◆ PROBLEM TO SOLVE
Of the records that follow, copy only the lines from the line containing "s => String.eqb" to the line containing "SUN | MUSHROOM.", both included, exactly as written.

(Dataset excerpts)
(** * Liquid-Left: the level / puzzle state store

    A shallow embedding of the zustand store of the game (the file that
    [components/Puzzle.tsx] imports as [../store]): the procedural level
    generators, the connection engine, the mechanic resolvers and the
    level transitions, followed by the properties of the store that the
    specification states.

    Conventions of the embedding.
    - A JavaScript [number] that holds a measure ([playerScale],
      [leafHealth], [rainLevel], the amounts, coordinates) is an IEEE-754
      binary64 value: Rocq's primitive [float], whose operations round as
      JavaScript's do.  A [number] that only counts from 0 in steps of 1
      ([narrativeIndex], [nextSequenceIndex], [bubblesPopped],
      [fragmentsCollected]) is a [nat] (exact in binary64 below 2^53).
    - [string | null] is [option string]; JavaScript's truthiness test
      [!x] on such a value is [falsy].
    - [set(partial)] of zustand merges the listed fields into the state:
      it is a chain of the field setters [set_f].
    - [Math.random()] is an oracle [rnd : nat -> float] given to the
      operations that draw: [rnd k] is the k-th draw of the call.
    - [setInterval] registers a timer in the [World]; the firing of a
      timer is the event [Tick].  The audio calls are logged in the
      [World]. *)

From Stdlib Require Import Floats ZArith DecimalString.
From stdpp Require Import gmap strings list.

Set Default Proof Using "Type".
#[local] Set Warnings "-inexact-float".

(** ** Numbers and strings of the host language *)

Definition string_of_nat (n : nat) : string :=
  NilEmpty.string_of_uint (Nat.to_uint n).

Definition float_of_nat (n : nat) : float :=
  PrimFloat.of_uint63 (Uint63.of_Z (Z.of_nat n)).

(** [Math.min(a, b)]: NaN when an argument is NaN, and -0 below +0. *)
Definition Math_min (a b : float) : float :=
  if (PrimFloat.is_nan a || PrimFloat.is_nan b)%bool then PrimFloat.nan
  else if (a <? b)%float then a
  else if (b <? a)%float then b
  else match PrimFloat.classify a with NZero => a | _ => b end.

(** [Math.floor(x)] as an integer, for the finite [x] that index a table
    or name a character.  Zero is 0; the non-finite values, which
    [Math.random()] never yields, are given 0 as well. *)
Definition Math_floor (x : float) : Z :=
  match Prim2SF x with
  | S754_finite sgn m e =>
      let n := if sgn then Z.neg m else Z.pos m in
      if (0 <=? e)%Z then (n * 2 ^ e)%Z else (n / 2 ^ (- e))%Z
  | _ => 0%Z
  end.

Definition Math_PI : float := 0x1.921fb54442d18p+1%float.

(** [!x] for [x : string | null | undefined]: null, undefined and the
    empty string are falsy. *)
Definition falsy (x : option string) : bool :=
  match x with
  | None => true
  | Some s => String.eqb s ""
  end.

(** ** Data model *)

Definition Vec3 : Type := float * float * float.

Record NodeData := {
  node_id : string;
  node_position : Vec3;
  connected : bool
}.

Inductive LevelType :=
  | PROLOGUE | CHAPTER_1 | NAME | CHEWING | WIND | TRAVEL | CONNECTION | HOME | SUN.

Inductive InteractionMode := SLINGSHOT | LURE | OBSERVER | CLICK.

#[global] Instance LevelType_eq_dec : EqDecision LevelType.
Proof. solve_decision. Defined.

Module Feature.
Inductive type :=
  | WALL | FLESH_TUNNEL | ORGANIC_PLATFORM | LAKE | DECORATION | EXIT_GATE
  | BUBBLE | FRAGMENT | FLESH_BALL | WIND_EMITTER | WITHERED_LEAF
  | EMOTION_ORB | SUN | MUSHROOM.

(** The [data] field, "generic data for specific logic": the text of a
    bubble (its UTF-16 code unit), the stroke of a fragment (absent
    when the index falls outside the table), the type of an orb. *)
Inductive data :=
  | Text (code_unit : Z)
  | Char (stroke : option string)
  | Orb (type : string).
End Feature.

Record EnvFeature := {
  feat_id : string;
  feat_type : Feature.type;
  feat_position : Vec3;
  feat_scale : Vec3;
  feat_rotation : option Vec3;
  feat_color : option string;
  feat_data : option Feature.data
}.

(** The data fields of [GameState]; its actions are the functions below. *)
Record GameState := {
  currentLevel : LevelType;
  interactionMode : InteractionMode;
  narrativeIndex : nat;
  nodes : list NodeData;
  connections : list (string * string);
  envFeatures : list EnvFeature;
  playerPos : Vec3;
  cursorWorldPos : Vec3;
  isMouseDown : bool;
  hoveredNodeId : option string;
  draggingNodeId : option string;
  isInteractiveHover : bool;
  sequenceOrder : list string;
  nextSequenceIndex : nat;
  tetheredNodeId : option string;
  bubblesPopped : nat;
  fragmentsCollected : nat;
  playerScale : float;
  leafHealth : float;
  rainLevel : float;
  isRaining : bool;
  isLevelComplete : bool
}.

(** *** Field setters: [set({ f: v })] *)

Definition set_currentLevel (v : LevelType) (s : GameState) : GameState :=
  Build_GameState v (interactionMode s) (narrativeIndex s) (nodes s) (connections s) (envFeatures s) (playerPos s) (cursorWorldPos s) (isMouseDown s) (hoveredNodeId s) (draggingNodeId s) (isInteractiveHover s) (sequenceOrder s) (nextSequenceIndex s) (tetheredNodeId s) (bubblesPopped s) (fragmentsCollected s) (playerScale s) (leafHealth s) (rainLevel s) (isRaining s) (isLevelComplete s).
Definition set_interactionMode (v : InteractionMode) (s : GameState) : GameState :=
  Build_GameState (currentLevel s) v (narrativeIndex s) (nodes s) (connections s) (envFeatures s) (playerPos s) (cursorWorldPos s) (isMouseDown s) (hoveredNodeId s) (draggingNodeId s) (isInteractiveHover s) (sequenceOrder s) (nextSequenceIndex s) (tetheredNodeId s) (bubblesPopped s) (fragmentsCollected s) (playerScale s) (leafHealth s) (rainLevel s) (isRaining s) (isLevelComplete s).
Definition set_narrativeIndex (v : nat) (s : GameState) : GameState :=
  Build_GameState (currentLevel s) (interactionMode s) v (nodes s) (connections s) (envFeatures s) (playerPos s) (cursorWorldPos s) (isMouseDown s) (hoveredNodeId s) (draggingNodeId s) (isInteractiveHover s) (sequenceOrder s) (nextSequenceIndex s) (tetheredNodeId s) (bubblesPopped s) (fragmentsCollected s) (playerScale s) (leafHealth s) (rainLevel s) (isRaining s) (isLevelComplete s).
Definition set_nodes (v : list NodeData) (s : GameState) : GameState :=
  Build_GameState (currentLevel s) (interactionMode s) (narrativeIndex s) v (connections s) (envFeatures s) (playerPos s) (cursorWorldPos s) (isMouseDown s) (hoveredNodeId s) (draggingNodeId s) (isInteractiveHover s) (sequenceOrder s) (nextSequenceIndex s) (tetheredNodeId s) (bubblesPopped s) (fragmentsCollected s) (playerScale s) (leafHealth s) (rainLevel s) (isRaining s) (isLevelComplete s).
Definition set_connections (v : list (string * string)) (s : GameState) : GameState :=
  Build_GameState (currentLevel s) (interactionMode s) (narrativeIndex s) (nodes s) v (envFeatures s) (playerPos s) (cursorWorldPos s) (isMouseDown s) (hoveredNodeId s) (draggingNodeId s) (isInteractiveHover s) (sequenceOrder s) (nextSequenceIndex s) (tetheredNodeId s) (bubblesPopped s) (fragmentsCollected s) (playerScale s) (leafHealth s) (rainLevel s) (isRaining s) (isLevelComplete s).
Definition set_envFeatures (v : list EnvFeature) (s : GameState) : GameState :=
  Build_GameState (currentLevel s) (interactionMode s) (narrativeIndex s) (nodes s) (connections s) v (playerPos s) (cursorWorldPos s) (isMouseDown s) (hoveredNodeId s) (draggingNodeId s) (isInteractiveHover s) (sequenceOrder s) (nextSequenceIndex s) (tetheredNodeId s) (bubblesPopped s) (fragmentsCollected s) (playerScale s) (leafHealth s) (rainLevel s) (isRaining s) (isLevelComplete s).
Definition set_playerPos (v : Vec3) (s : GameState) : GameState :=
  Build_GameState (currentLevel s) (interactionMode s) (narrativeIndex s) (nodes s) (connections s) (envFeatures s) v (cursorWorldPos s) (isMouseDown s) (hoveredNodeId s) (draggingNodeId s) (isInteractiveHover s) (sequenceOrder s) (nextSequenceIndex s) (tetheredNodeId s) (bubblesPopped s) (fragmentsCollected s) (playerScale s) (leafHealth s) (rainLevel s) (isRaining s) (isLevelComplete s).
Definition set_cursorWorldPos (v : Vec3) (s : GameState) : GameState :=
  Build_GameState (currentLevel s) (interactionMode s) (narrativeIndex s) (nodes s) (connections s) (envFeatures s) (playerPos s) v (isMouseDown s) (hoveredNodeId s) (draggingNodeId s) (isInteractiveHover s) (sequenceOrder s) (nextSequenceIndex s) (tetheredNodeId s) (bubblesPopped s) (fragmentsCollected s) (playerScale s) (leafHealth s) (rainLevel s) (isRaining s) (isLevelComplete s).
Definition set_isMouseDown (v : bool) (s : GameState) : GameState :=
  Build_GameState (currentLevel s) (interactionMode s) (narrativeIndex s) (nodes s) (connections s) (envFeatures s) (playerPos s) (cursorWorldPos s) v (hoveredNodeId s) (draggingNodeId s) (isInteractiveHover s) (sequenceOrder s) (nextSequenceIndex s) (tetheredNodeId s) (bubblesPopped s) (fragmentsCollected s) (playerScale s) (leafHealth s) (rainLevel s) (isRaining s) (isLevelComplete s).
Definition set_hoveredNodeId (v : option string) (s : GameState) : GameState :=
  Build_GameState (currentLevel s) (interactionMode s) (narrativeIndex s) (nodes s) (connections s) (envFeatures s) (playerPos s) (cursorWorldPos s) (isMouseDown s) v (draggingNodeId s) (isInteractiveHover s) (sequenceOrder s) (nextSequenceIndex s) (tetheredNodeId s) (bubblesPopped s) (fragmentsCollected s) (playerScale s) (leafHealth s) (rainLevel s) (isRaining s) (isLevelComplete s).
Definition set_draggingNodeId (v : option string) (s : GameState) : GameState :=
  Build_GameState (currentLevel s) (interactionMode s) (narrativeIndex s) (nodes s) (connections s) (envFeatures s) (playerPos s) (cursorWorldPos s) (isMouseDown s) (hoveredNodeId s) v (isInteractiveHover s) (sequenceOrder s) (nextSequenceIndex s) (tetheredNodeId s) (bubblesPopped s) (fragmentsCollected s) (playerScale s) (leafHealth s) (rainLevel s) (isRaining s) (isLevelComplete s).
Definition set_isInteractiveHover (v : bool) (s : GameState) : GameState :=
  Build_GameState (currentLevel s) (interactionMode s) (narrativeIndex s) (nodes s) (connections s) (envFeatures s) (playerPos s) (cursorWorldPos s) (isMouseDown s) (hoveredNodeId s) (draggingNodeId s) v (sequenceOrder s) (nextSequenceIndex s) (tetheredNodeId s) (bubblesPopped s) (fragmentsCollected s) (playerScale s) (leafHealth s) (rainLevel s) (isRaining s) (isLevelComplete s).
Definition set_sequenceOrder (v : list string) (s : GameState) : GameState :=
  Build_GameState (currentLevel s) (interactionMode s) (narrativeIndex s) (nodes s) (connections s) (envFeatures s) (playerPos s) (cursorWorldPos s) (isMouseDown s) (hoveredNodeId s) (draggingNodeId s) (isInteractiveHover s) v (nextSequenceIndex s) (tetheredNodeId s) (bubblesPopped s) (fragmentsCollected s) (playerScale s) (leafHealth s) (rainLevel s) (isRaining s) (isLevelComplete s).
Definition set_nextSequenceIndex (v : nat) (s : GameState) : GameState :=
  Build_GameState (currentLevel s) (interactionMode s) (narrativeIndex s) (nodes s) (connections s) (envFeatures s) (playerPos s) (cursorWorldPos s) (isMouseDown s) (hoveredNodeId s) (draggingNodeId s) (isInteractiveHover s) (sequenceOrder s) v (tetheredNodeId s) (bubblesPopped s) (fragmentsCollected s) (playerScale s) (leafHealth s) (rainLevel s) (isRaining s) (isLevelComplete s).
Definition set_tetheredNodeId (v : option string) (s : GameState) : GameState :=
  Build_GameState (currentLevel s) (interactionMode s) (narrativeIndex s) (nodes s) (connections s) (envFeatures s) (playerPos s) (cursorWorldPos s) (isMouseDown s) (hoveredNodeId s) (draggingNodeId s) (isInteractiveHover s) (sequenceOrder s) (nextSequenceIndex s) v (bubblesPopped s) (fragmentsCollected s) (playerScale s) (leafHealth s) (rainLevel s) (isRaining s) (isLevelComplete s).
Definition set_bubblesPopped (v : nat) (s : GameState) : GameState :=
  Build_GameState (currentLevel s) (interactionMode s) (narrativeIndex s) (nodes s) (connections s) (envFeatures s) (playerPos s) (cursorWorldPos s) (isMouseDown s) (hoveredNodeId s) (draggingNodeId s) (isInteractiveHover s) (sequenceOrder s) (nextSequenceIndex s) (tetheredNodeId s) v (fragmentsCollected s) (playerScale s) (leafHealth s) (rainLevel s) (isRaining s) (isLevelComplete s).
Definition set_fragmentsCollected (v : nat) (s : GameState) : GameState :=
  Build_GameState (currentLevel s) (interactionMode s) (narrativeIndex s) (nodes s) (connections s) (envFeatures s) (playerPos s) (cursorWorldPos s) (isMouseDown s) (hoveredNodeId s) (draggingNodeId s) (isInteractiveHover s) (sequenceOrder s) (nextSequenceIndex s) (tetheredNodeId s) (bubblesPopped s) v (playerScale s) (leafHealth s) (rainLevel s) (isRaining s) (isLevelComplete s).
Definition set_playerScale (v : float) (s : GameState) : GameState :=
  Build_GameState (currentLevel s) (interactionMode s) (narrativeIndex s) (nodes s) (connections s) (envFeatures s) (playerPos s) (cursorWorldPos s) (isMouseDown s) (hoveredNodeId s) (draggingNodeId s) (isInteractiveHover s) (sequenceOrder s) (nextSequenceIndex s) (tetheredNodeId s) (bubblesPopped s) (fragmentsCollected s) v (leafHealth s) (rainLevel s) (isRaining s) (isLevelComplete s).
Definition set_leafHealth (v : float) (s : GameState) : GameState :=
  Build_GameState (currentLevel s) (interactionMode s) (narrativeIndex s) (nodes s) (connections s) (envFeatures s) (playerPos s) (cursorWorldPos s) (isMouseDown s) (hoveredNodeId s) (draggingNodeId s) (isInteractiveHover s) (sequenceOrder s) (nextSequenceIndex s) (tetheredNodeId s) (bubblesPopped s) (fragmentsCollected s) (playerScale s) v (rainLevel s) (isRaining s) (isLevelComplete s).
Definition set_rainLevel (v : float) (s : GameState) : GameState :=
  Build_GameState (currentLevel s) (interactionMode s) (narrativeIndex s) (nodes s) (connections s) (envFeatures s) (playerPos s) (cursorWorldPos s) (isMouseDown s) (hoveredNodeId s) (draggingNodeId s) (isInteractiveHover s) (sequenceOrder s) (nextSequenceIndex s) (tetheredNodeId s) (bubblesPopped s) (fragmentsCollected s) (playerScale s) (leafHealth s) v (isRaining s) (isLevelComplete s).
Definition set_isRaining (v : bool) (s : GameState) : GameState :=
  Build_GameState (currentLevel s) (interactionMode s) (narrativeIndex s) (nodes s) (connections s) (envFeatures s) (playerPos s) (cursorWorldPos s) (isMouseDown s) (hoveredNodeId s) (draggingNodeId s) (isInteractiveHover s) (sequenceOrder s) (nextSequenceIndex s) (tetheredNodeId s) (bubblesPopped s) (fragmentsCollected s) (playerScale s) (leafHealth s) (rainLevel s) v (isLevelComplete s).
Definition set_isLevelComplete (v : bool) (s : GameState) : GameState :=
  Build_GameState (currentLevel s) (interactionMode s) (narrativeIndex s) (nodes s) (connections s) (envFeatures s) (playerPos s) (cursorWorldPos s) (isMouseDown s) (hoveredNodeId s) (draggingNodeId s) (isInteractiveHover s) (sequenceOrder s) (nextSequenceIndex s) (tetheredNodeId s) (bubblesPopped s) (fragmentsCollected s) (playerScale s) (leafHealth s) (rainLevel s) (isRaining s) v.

◆ WRITTEN SOLUTION
  | Some s => String.eqb s ""
  end.

(** ** Data model *)

Definition Vec3 : Type := float * float * float.

Record NodeData := {
  node_id : string;
  node_position : Vec3;
  connected : bool
}.

Inductive LevelType :=
  | PROLOGUE | CHAPTER_1 | NAME | CHEWING | WIND | TRAVEL | CONNECTION | HOME | SUN.

Inductive InteractionMode := SLINGSHOT | LURE | OBSERVER | CLICK.

#[global] Instance LevelType_eq_dec : EqDecision LevelType.
Proof. solve_decision. Defined.

Module Feature.
Inductive type :=
  | WALL | FLESH_TUNNEL | ORGANIC_PLATFORM | LAKE | DECORATION | EXIT_GATE
  | BUBBLE | FRAGMENT | FLESH_BALL | WIND_EMITTER | WITHERED_LEAF
  | EMOTION_ORB | SUN | MUSHROOM.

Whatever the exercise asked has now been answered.